- [Task requirements]
Only one stretch of the data is wanted: the line containing "Definition next_timeout (c", the line containing "d ← lift (drain_period c);", and every line between them, copied exactly.

*** Provided data

Definition drain_period (c : t) : result Z :=
  d ← Loss.pto_duration (Ack.loss_detector (path c)); umul 64 3 d.

Definition next_timeout (c : t) : result (option Z) :=
  match state c with
  | Closed => Ok None
  | Draining => d ← drain_period c; Ok (Some (sat_add 64 (last_activity c) d))
  | _ =>
      earliest ← Loss.next_timeout (Ack.sent_tracker (path c)) (Ack.loss_detector (path c));
      Ok (match idle_timeout c with
          | Some idle =>
              let idle_deadline := sat_add 64 (last_activity c) idle in
              Some (match earliest with Some e => Z.min e idle_deadline | None => idle_deadline end)
          | None => earliest
          end)
  end.

Definition handle_timeout (now : Z) : M Error t unit :=
  c ← get;
  if bool_decide (state c = Draining) then
    d ← lift (drain_period c);
    if d <=? sat_sub now (last_activity c) then modify (λ c, c <| state := Closed |>) else mret tt
  else
  if match idle_timeout c with Some idle => idle <=? sat_sub now (last_activity c) | None => false end then
    modify (λ c, push_event (ConnectionClose 0 []) (c <| state := Closed |>))
  else
    deadline ← lift (Loss.next_timeout (Ack.sent_tracker (path c)) (Ack.loss_detector (path c)));
    if match deadline with Some d => d <=? now | None => false end then
      _ ← on_path (Ack.on_detector Loss.on_pto);
      match handshake_slot c with
      | Some _ => modify (λ c, c <| crypto_rewind_pending := true |>)
      | None => mret tt
      end
    else mret tt.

******

- [Response box]
Definition next_timeout (c : t) : result (option Z) :=
  match state c with
  | Closed => Ok None
  | Draining => d ← drain_period c; Ok (Some (sat_add 64 (last_activity c) d))
  | _ =>
      earliest ← Loss.next_timeout (Ack.sent_tracker (path c)) (Ack.loss_detector (path c));
      Ok (match idle_timeout c with
          | Some idle =>
              let idle_deadline := sat_add 64 (last_activity c) idle in
              Some (match earliest with Some e => Z.min e idle_deadline | None => idle_deadline end)
          | None => earliest
          end)
  end.

Definition handle_timeout (now : Z) : M Error t unit :=
  c ← get;
  if bool_decide (state c = Draining) then
    d ← lift (drain_period c);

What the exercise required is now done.